В ответ на тост за «поверенного китов» кто-то из присутствующих принялся развивать тему культурного параллелизма. Сообщил, что читал книгу Владимира Тана-Богораза и тоже заметил, что у чукчей много общего с японцами. Попадаются похожие обычаи, ритуалы. «Верно я говорю, Юрий Сергеевич?» Рытхэу раздумчиво посмотрел на новоявленного этнографа. «Видите ли, у японцев члены якудза рубят себе мизинцы в доказательство верности боссу. А у нас все проще. Человек отморозил себе палец, у него началась гангрена. Он палец или сам отрубит, или попросит друга это сделать. Вот тебе и весь ритуал».

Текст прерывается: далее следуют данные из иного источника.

(* ===== verification/VnSpecial.v ===== *)
(** * Special files: fs/vn_special.c

    The vnodes of device files and the operations that forward to the drivers.  The
    device tables, the drivers and the file system that holds the special files are
    the interface [DevOps]. *)
From S2P Require Import Prelude Headers.
Local Open Scope kernel_scope.

(** ** Data *)

(** The tables of vnode operations: the two of this file, and those of file systems
    by their address. *)
Inductive vnode_ops : Set := bytedev_spec_vops | blockdev_spec_vops | fs_vops (ops : positive).
#[export] Instance vnode_ops_eq_dec : EqDecision vnode_ops.
Proof. solve_decision. Defined.

(** The union of [vn_cdev] and [vn_bdev], both pointers that may be [NULL]. *)
Inductive vn_dev : Set := vn_cdev (d : option positive) | vn_bdev (d : option positive).

Record svnode := Svnode {
  vn_mode : Z;
  vn_devid : Z;
  vn_ops : option vnode_ops;
  vn_device : vn_dev;
  vn_fs : option positive
}.
Definition set_vn_special (ops : vnode_ops) (d : vn_dev) (v : svnode) : svnode :=
  Svnode (vn_mode v) (vn_devid v) (Some ops) d (vn_fs v).

(** The vnodes, and the rest of the kernel. *)
Record spec (T : Type) := Spec { vnodes : gmap positive svnode; dev : T }.
Arguments Spec {T} vnodes dev.
Arguments vnodes {T} _.
Arguments dev {T} _.

(** Operations of drivers and file systems, [None] for a null pointer.  A read gives
    the result and the bytes stored in the buffer, [mmap] the memory object it
    stored, [stat] the structure. *)
Class DevOps (T : Type) := {
  bytedev_lookup : Z → T → option positive;
  blockdev_lookup : Z → T → option positive;
  cd_ops : T → positive → option positive;
  cd_read : positive → option (positive → Z → Z → M T (Z * list Z));
  cd_write : positive → option (positive → Z → list Z → M T Z);
  cd_mmap : positive → option (positive → positive → M T (Z * option positive));
  fs_root : T → positive → option positive;
  fs_stat : positive → option (positive → M T (Z * list Z))
}.

Section special.
Context `{HF : FcntlH} {T : Type} `{HD : !DevOps T}.
Local Abbreviation V := (spec T).
Implicit Types (vn file : positive).

Definition on_dev {A} (m : M T A) : M V A := zoom dev (λ t s, Spec (vnodes s) t) m.
Definition vn_get vn : M V svnode := λ s, deref (vnodes s !! vn) s.
Definition vn_upd vn (f : svnode → svnode) : M V unit :=
  modify (λ s, Spec (alter f vn (vnodes s)) (dev s)).

(** ** The operations *)

Definition init_special_vnode vn : M V unit :=
  v <- vn_get vn ;;
  if S_ISCHR (vn_mode v) then
    d <- get (λ s, bytedev_lookup (vn_devid v) (dev s)) ;;
    vn_upd vn (set_vn_special bytedev_spec_vops (vn_cdev d))
  else
    kassert (S_ISBLK (vn_mode v)) ;;;
    d <- get (λ s, blockdev_lookup (vn_devid v) (dev s)) ;;
    vn_upd vn (set_vn_special blockdev_spec_vops (vn_bdev d)).

(** The operations of a table that are null or not. *)
Definition vop_read (o : vnode_ops) : bool :=
  match o with bytedev_spec_vops => true | blockdev_spec_vops | fs_vops _ => false end.
Definition vop_write (o : vnode_ops) : bool :=
  match o with bytedev_spec_vops => true | blockdev_spec_vops | fs_vops _ => false end.

(** [vnode->vn_fs->fs_root->vn_ops->stat(vnode, ss)].  If the root of the file system
    were itself a special file, this would be the same call again, without end. *)
Definition special_file_stat vn : M V (Z * list Z) :=
  v <- vn_get vn ;;
  fs <- deref (vn_fs v) ;;
  root <- (λ s, deref (fs_root (dev s) fs) s) ;;
  r <- vn_get root ;;
  ops <- deref (vn_ops r) ;;
  match ops with
  | fs_vops o =>
      kassert (bool_decide (is_Some (fs_stat o))) ;;;
      st <- deref (fs_stat o) ;;
      on_dev (st vn)
  | bytedev_spec_vops | blockdev_spec_vops => out_of_fuel
  end.

(** [file->vn_cdev && file->vn_cdev->cd_ops && file->vn_cdev->cd_ops->f], where [has]
    tells whether a table of driver operations has [f]. *)
Definition cdev_has (has : positive → bool) (v : svnode) : M V unit := λ s,
  kassert (match vn_device v with
           | vn_cdev (Some d) | vn_bdev (Some d) =>
               match cd_ops (dev s) d with Some o => has o | None => false end
           | vn_cdev None | vn_bdev None => false
           end) s.

Definition special_file_read (file : option positive) (offset count : Z) : M V (Z * list Z) :=
  file <- deref file ;;
  v <- vn_get file ;;
  kassert (S_ISCHR (vn_mode v) || S_ISBLK (vn_mode v)) ;;;
  if S_ISCHR (vn_mode v) then
    ops <- deref (vn_ops v) ;;
    kassert (vop_read ops) ;;;
    d <- get (λ s, bytedev_lookup (vn_devid v) (dev s)) ;;
    cdev_has (λ o, bool_decide (is_Some (cd_read o))) v ;;;
    d <- deref d ;;
    o <- (λ s, deref (cd_ops (dev s) d) s) ;;
    rd <- deref (cd_read o) ;;
    on_dev (rd d offset count)
  else ret (0, []).

Definition special_file_write (file : option positive) (offset : Z) (buf : list Z) : M V Z :=
  file <- deref file ;;
  v <- vn_get file ;;
  kassert (S_ISCHR (vn_mode v) || S_ISBLK (vn_mode v)) ;;;
  if S_ISCHR (vn_mode v) then
    ops <- deref (vn_ops v) ;;
    kassert (vop_write ops) ;;;
    d <- get (λ s, bytedev_lookup (vn_devid v) (dev s)) ;;
    d <- deref d ;;
    o <- (λ s, deref (cd_ops (dev s) d) s) ;;
    wr <- deref (cd_write o) ;;
    bytes_written <- on_dev (wr d offset buf) ;;
    v <- vn_get file ;;
    cdev_has (λ o, bool_decide (is_Some (cd_write o))) v ;;;
    ret bytes_written
  else ret 0.

Definition special_file_mmap file (vma : positive) : M V (Z * option positive) :=
  v <- vn_get file ;;
  d <- (λ s, deref (bytedev_lookup (vn_devid v) (dev s)) s) ;;
  o <- (λ s, deref (cd_ops (dev s) d) s) ;;
  mm <- deref (cd_mmap o) ;;
  on_dev (mm file vma).

Definition special_file_fillpage file (offset : Z) : M V Z := ret 0.
Definition special_file_dirtypage file (offset : Z) : M V Z := ret 0.
Definition special_file_cleanpage file (offset : Z) : M V Z := ret 0.

(** ** Forwarding to the driver *)

Implicit Types (s : V).

(** [file] is a character device with the driver [d], whose operations are [o]. *)
Definition char_device s file (d o : positive) : Prop :=
  ∃ v, vnodes s !! file = Some v ∧ S_ISCHR (vn_mode v) = true ∧
    vn_ops v = Some bytedev_spec_vops ∧ vn_device v = vn_cdev (Some d) ∧
    bytedev_lookup (vn_devid v) (dev s) = Some d ∧ cd_ops (dev s) d = Some o.

Lemma vn_get_eq s vn v : vnodes s !! vn = Some v → vn_get vn s = Ret v s.
Proof. unfold vn_get. by intros ->. Qed.

Lemma init_char_device s vn v d o :
  vnodes s !! vn = Some v → S_ISCHR (vn_mode v) = true →
  bytedev_lookup (vn_devid v) (dev s) = Some d → cd_ops (dev s) d = Some o →
  returns (init_special_vnode vn) s (λ _ s', char_device s' vn d o ∧ dev s' = dev s ∧
    ∀ x, x ≠ vn → vnodes s' !! x = vnodes s !! x).
Proof.
  intros Hv Hc Hd Ho. unfold init_special_vnode, returns.
  rewrite (bind_Ret _ _ _ _ _ (vn_get_eq _ _ _ Hv)), Hc. kstep. eexists _, _. split; [done|].
  split; [|split; [done|]].
  - eexists. simpl. rewrite (alter_lookup_insert _ _ _ _ Hv), lookup_insert_eq, Hd.
    split; [done|]. by repeat split.
  - intros x Hx. simpl. by rewrite lookup_alter_ne.
Qed.

Lemma cdev_has_eq s file d o has v :
  char_device s file d o → vnodes s !! file = Some v → has o = true → cdev_has has v s = Ret tt s.
Proof.
  intros (v' & Hv' & _ & _ & Hd & _ & Ho) Hv Hh. simplify_eq. unfold cdev_has.
  by rewrite Hd, Ho, Hh.
Qed.

(** Reading a character device is reading from its driver, and so is writing, as long
    as the device is still there afterwards. *)
Theorem special_file_forwards s file d o rd wr offset count buf :
  char_device s file d o → cd_read o = Some rd → cd_write o = Some wr →
  special_file_read (Some file) offset count s = on_dev (rd d offset count) s ∧
  ∀ r t, wr d offset buf (dev s) = Ret r t → char_device (Spec (vnodes s) t) file d o →
    special_file_write (Some file) offset buf s = Ret r (Spec (vnodes s) t).
Proof.
  intros Hcd Hrd Hwr. pose proof Hcd as (v & Hv & Hc & Hops & Hdv & Hl & Ho).
  assert (∀ A (f : positive → option A) x, f o = Some x → bool_decide (is_Some (f o)) = true) as Hhas.
  { intros A f x ->. by apply bool_decide_eq_true_2. }
  split.
  - unfold special_file_read. kstep. rewrite (bind_Ret _ _ _ _ _ (vn_get_eq _ _ _ Hv)), Hc.
    kstep. rewrite Hops. do 3 kstep.
    rewrite (bind_Ret _ _ _ _ _ (cdev_has_eq s file d o _ v Hcd Hv (Hhas _ cd_read _ Hrd))), Hl.
    kstep. rewrite (bind_Ret _ _ _ o s) by (by rewrite Ho). rewrite Hrd. by kstep.
  - intros r t Hw Hcd'. unfold special_file_write. kstep.
    rewrite (bind_Ret _ _ _ _ _ (vn_get_eq _ _ _ Hv)), Hc. kstep. rewrite Hops. do 3 kstep.
    rewrite Hl. kstep. rewrite (bind_Ret _ _ _ o s) by (by rewrite Ho). rewrite Hwr. kstep.
    rewrite (bind_Ret _ _ _ r (Spec (vnodes s) t)) by (unfold on_dev, zoom; by rewrite Hw).
    set (s' := Spec (vnodes s) t).
    rewrite (bind_Ret _ _ _ v s') by (by apply vn_get_eq).
    by rewrite (bind_Ret _ _ _ _ _ (cdev_has_eq s' file d o _ v Hcd' Hv (Hhas _ cd_write _ Hwr))).
Qed.

(** Reading or writing a block device returns 0 and does nothing. *)
Theorem special_file_block s file v offset count buf :
  vnodes s !! file = Some v → S_ISCHR (vn_mode v) = false → S_ISBLK (vn_mode v) = true →
  special_file_read (Some file) offset count s = Ret (0, []) s ∧
  special_file_write (Some file) offset buf s = Ret 0 s.
Proof.
  intros Hv Hc Hb. split.
  - unfold special_file_read. kstep. rewrite (bind_Ret _ _ _ _ _ (vn_get_eq _ _ _ Hv)), Hc, Hb. by kstep.
  - unfold special_file_write. kstep. rewrite (bind_Ret _ _ _ _ _ (vn_get_eq _ _ _ Hv)), Hc, Hb. by kstep.
Qed.
End special.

И все-таки определенное родство культур прослеживается, потому что Азия, как традиционный японский текст, читается сверху вниз, с севера на юг. Север – всему голова. Хорошо бы отправиться, как Басё, «по тропинкам Севера». Совершить путешествие из Заполярья в Японию через Сахалин и Курилы, где мой отец, в молодости походник, провел два стройотрядовских лета. От тех студенческих поездок у папы остались рассказы на всю жизнь: зоны гигантизма, гейзеры, черный вулканический песок. Местные нравы, колоритные персонажи, обмен красной икры на спирт, встреча с бандитским авторитетом («Высыпали из какой-то подворотни, преградили нам дорогу. Человек десять. Я думал: конец. Ан нет, выходит дядечка в пиджачке, спрашивает: ребята, вы москвичи? Тогда позвольте с вами выпить. Тут же появляются стаканы. Разлили, выпили. Все, говорит, спасибо. Можете идти дальше»). Еще были истории про общение с косматыми айнами, с непримиримыми нивхами из поселка Некрасовка, про их лодки амурки и долбленки из тымского тополя, халаты из сушеной рыбьей кожи. Нивхи верили, что Сахалин – огромный морской зверь, а тайга – его шерсть. Когда я болел, папа ставил мне банки и рассказывал про свои приключения. Потом я читал Чехова, но там про нивхов было мало, Антона Павловича больше интересовали каторжники. В младшем школьном возрасте сказки Владимира Санги или романы Рытхэу кажутся куда более увлекательными, чем путевые заметки Чехова. Из всего «Острова Сахалина» меня заинтересовала лишь одна часто повторявшаяся загадочная фраза: такой-то «отравился борцом». Тогда, как и сейчас, мои познания в ботанике оставляли желать лучшего.